For those who now hate the church, a convenient way for them to leave online. And if they want, they can have a “no longer Catholic” letter mailed to them.
In a way, I have more respect for these lapsed Roman Catholics than for “Christians” who try to twist the Bible to say it supports things like homosexual behavior and abortion when it clearly does not.
As a point of information, the main Protestant denomination in the Netherlands, the mostly-Calvinist-but-a-little-bit-Lutheran PKN, permits individual congregations to decide whether to “bless” homosexual “unions”.
Once a person is baptized,that mark put on their soul by Gof, Father, Son and Holy Spirit, cannot be undone.
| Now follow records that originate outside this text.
(** X29.  With a store, a provider update keeps the remembered choice: when
    the rebuild succeeds, no other provider is updating, and the store's
    choice for this addressable, started Selector is among the rebuilt
    candidates, that choice is the active member afterwards. *)
Theorem UpdateOutbounds_keeps_persisted_choice (w : World) (s s1 : Selector)
    (tag T : string) (tags' : list string) (m' : gmap string Outbound) (cf : CacheFile) :
  is_Some (providers s !! tag) →
  filterOutbounds w s tag = Return (s1, (tags', m', None)) →
  (∀ p, In p (pm_Providers w) → p_tag p ≠ tag → w_provider_updating w p = false) →
  adapterTag s ≠ "" →
  cacheFile s = Some CtxCacheFile →
  w_cacheFile w = Some cf →
  LoadSelected cf (adapterTag s) = T →
  T ≠ "" →
  T ∈ tags' →
  ∃ w' s', UpdateOutbounds w s tag = Return (w', s', None)
           ∧ Now s' = Return T ∧ selected s' = m' !! T.
Proof.
  intros Hb Hf Hquiet Htag Href Hcf HT Hne Hin.
  destruct (filterOutbounds_frame _ _ _ _ _ Hf) as [c Hs1].
  destruct (filterOutbounds_ok _ _ _ _ _ _ Hf) as (_ & Hkeyed & Hkeys & _).
  destruct (Hkeys T Hin) as [d Hd].
  assert (outboundSelect w (set_outbounds m' (set_tags tags' s1))
          = Return (Some d, None)) as Hsel.
  { unfold outboundSelect, persistedChoice. subst s1. simpl.
    rewrite bool_decide_true, Href, Hcf, HT by done.
    rewrite bool_decide_true by done. by rewrite Hd. }
  destruct (UpdateOutbounds_selects _ _ _ _ _ _ _ Hb Hf Hquiet Hsel) as [w' Hcall].
  eexists _, _. split; [exact Hcall|]. unfold Now. simpl.
  rewrite Hd. by rewrite (Hkeyed _ _ Hd).
Qed.

(** ** The further properties, at the scenarios *)

Ltac settle :=
  first [ solve [vm_compute; first [reflexivity | discriminate | exact I]]
        | solve [apply (bool_decide_unpack _); vm_compute; exact I]
        | solve [eexists; vm_compute; reflexivity] ].

Ltac quiet := intros ? ? ?; vm_compute; reflexivity.

Lemma filterOutbounds_static_first_witness :
  Cases.r_tags Cases.R_mixed ≠ []
  ∧ ∃ provided,
      Cases.r_tags Cases.R_mixed = adapterDependencies Cases.bound_mixed ++ provided.
Proof.
  apply (filterOutbounds_static_first Cases.w_mixed Cases.bound_mixed
           (Cases.r_state Cases.R_mixed) "" (Cases.r_tags Cases.R_mixed)
           (Cases.r_map Cases.R_mixed)).
  settle.
Defined.

Lemma filterOutbounds_tags_are_keys_witness :
  (∀ t, t ∈ Cases.r_tags Cases.R_mixed ↔ is_Some (Cases.r_map Cases.R_mixed !! t))
  ∧ (∀ t d, Cases.r_map Cases.R_mixed !! t = Some d → o_tag d = t).
Proof.
  apply (filterOutbounds_tags_are_keys Cases.w_mixed Cases.bound_mixed
           (Cases.r_state Cases.R_mixed) "" (Cases.r_tags Cases.R_mixed)
           (Cases.r_map Cases.R_mixed)).
  settle.
Defined.

Lemma filterOutbounds_unresolved_static_witness :
  ∃ e, filterOutbounds Demo.w_static Cases.sel_unresolved ""
       = Return (Cases.sel_unresolved, ([], ∅, Some e)).
Proof.
  apply (filterOutbounds_unresolved_static Demo.w_static Cases.sel_unresolved "" "Z");
    settle.
Defined.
People can’t undo God’s doing.
The three Sacraments leaving this “forever” mark on a person’s soul are Baptism, Confirmation and Holy Orders.
What about someone who leaves Christianity for Judaism? Wouldn’t that “un-do” a baptism?
I’m not trying to be a smarty-pants. What would the view on that be,at least from a Catholic perspective?
I think they would still be baptized. The Jewish faith had a baptism of repentance. I don’t see that the Catholic Baptism conflicts with that — in fact, I believe it goes farther than just repentance.
I was brought up in the Lutheran church but I was curious as to what the Catholic Church had to say.
Like Zionist Conspirator I’m a Noahide (I “converted” to Judaism through the Reform movement which is so far from being Jewish).
The Liberal attitudes at my synagogue make me want to scream and/or vomit.
“Once a person is baptized,that mark put on their soul by Gof, Father, Son and Holy Spirit, cannot be undone. People cant undo Gods doing.”
Does Roman Catholicism view all Trinitarian baptisms(whether they be Protestant, Roman Catholic or Eastern Orthodox) this way or only ones performed by priests in the Roman Catholic Church?
oops
God, Father.....
I am not an expert in this field, but I believe that most Trinitarian baptisms are accepted by the Catholic Church. Not just by the Latin (you say Roman) Church.